Between Street Fighter and Mega Man, it’s clear that Capcom really knows how to run with an idea…and often, they’ll run that idea all the way into the ground. That’s not always a bad thing, though, since the ground is where zombies come from, and we love zombies.
We also dig monsters in general, especially when we can make them fight. Luckily, Capcom knows a thing or two about that, and in the wake of Street Fighter II, the company delivered a decisive change of pace when they introduced the Darkstalkers series. Instead of sensitive martial artists, Darkstalkers featured ghouls, ghosts, vampires and other delightful denizens of the underworld duking it out for no good reason whatsoever. We were pleased, except the series really never went anywhere.
But via the PSP and Darkstalkers Chronicle: The Chaos Tower, you can now have a monster in your pocket. I don’t know why Capcom decided to bring Darkstalkers to the PSP before their flagship Street Fighter, but hey, it’s about time the underappreciated series got some props.
While Darkstalkers never enjoyed the same following as Street Fighter, the series does possess a unique charm. Every character is chock full o’ personality, from the half-naked succubus to the goofy sasquatch. The quirkiness survives intact on the comparatively small screen of the PSP, offering a faithful fighting port.
One word of warning, though: The PSP control pad isn’t ideal for some of the moves. Diagonals take some getting used to due to the design of the hardware. Remember how you first felt trying to play with the separated buttons of the original Playstation’s D-pad? The PSP’s D-pad is flatter and flush against the console, making it a bit hard to get used to when trying to pull off quarter-circle fireballs.
But after you’ve gotten over the pad, getting into the game is easy. Darkstalkers uses the same 2D fighting system as the one from Street Fighter, coupled with some more over-the-top moves and combos. It’s solid, intuitive and will make perfect sense to 2D fighting fans.
Darkstalkers Chronicle includes various different character control schemes. For example, you can play as Lord Raptor, the British zombie rocker, circa original Darkstalkers or play as the readjusted Raptor from Darkstalkers 3. There are also Turbo and Auto options for all the characters, letting you customize the feel a bit.
However, The Chaos Tower doesn’t serve up full emulated ports of each separate Darkstalkers game. No matter what mode you play and what character settings you choose, the Arcade gauntlet will be the same. It’s taken right out of Darkstalkers 3, featuring six matches that end with a battle against Jedah in the Cradle of Life. Most gamers probably haven’t spent enough time with Darkstalkers 3 to notice the similarity, though.
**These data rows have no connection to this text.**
Lemma step_known c : is_Some (conn_heap (sv_node s) !! c) → is_Some (conn_heap (sv_node s') !! c).
Proof.
  destruct (is_task e) as [(t & te & ->)|Hne].
  - cbn [step] in Hstep. apply bind_Some in Hstep as (task & Ht & Hs).
    destruct (task_step_effect t task te s s' Hwf Hb Hok Hsd Ht Hs) as [[task' Heff]|(_ & _ & _ & -> & _)]; [|done].
    apply (te_heap _ _ _ _ _ _ _ Heff).
  - apply (oe_heap _ _ _ (other_step e s s' Hsd Hne Hstep)).
Qed.

Lemma step_closed : sv_closed s ⊆ sv_closed s'.
Proof.
  destruct (is_task e) as [(t & te & ->)|Hne].
  - cbn [step] in Hstep. apply bind_Some in Hstep as (task & Ht & Hs).
    destruct (task_step_effect t task te s s' Hwf Hb Hok Hsd Ht Hs) as [[task' Heff]|(_ & -> & _)]; [|done].
    apply (te_quiet _ _ _ _ _ _ _ Heff).
  - by rewrite (oe_closed _ _ _ (other_step e s s' Hsd Hne Hstep)).
Qed.

(** A task of the next state was there, or it is a new connection. *)
Lemma step_old t task' :
  sv_tasks s' !! t = Some task' → is_Some (sv_tasks s !! t) ∨ (rank (t_phase task') ≤ 1)%nat ∧ t_sent task' = [].
Proof.
  intros Ht'. destruct (is_task e) as [(t1 & te & ->)|Hne].
  - left. cbn [step] in Hstep. apply bind_Some in Hstep as (task & Ht & Hs). destruct (decide (t1 = t)) as [->|Hne]; [by eexists|].
    destruct (task_step_effect t1 task te s s' Hwf Hb Hok Hsd Ht Hs) as [[task1 Heff]|(E & _)].
    + rewrite (te_tasks _ _ _ _ _ _ _ Heff) in Ht' by congruence. by eexists.
    + rewrite E, lookup_delete_ne in Ht' by done. by eexists.
  - destruct (oe_tasks _ _ _ (other_step e s s' Hsd Hne Hstep) t) as [E|(_ & task1 & E & Hr & Hse)].
    + rewrite E in Ht'. left. by eexists.
    + right. assert (task1 = task') as -> by congruence. done.
Qed.

(** Who sends and who is written to is connected. *)
Lemma step_fresh c :
  conn_heap (sv_node s) !! c = None → offered_by c [(s, e)] = [] ∧ duties c e s = [] ∧ arrivals c [(s, e)] = [].
Proof.
  intros Hc. assert (Hno : ∀ t task, sv_tasks s !! t = Some task →
    conn_of (t_phase task) ≠ Some c ∧ c ∉ pending_targets (t_phase task)).
  { intros t task Ht. split; intros Hin; destruct (co_conn _ Hok t task c Ht) as [? ?]; auto; congruence. }
  destruct (is_task e) as [(t & te & ->)|Hne].
  - cbn [step] in Hstep. apply bind_Some in Hstep as (task & Ht & _). destruct (Hno t task Ht) as [H1 H2].
    destruct (not_mine c t te s task Ht) as [-> ->]; [by intros ?%session_conn|]. split_and!; [done|done|].
    unfold arrivals, posted, posts. cbn [mbind list_bind]. rewrite app_nil_r, Ht. destruct te; try done. simpl.
    destruct (t_phase task); try done. rewrite filter_cons_False; [done|]. simpl in *. intros [? _]. set_solver.
  - destruct (not_a_task c e s Hne) as [-> ->]. split_and!; [done|done|].
    unfold arrivals, posted, posts. cbn [mbind list_bind]. rewrite app_nil_r.
    destruct e as [|t te|c'|c'| | | | |]; try done; [by destruct (Hne t te)|].
    destruct (sv_heartbeats s !! c') as [hb|] eqn:Hh; [|done]. simpl. destruct (hb_pending hb) as [f|]; [|done].
    rewrite filter_cons_False; [done|]. simpl. intros [-> _]. destruct (lg_hearts _ _ Hlg c) as [? ?]; [by eexists|congruence].
Qed.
Thankfully, the PSP includes a remixed single-player mode called The Chaos Tower. Here you select three characters and are tasked to make your way to the top of the tower. Each floor has varied match challenges and limitations, perhaps requiring you to win with a special move or fight without throwing any punches. Your characters do not replenish health, giving it something of a Survival mode flair. Succeed and you’ll unlock extras like fancy artwork; fail and you’ll just have to do it again. It offers a nice change of pace from the normal Arcade matches, but The Chaos Tower mode isn’t very new in its concepts.
It is pretty new in its ability to be played wirelessly, however. Darkstalkers is a fine game for wireless multiplayer and works well. Purportedly it supports both Ad Hoc and Infrastructure modes (at least according to the game box), but in truth you can only play against other PSP owners in your immediate area. Don’t expect to connect to a wireless router and play online. Bummer.
Even though the framerate is a touch behind the arcade original, the graphics are actually quite smooth considering this is on a portable system. The animations are slick and fluid despite the dated 2D design. Couple that with the imaginative character designs and insane moves and you wind up with a capable, pretty fighter.
The audio is equally accurate, with cool little techno and horror tunes that help bring out the kitsch. Even from the PSP’s little speakers, the stereo effects are crisp.
Sadly, the game loses its technical edge in its long loading times. It’s rough waiting for matches to load, especially when the payoff is a graphically straightforward 2D fighting game. It gets off the hook a little since it’s a launch title, but it’s still a noticeable flaw.
While Darkstalkers Chronicle might be a fairly dated 2D fighting game, it is given new life by way of the PSP’s power and portability. Good, classic gameplay makes up for what it lacks in originality and its few flaws are relatively minor, resulting in one of Capcom’s better ideas.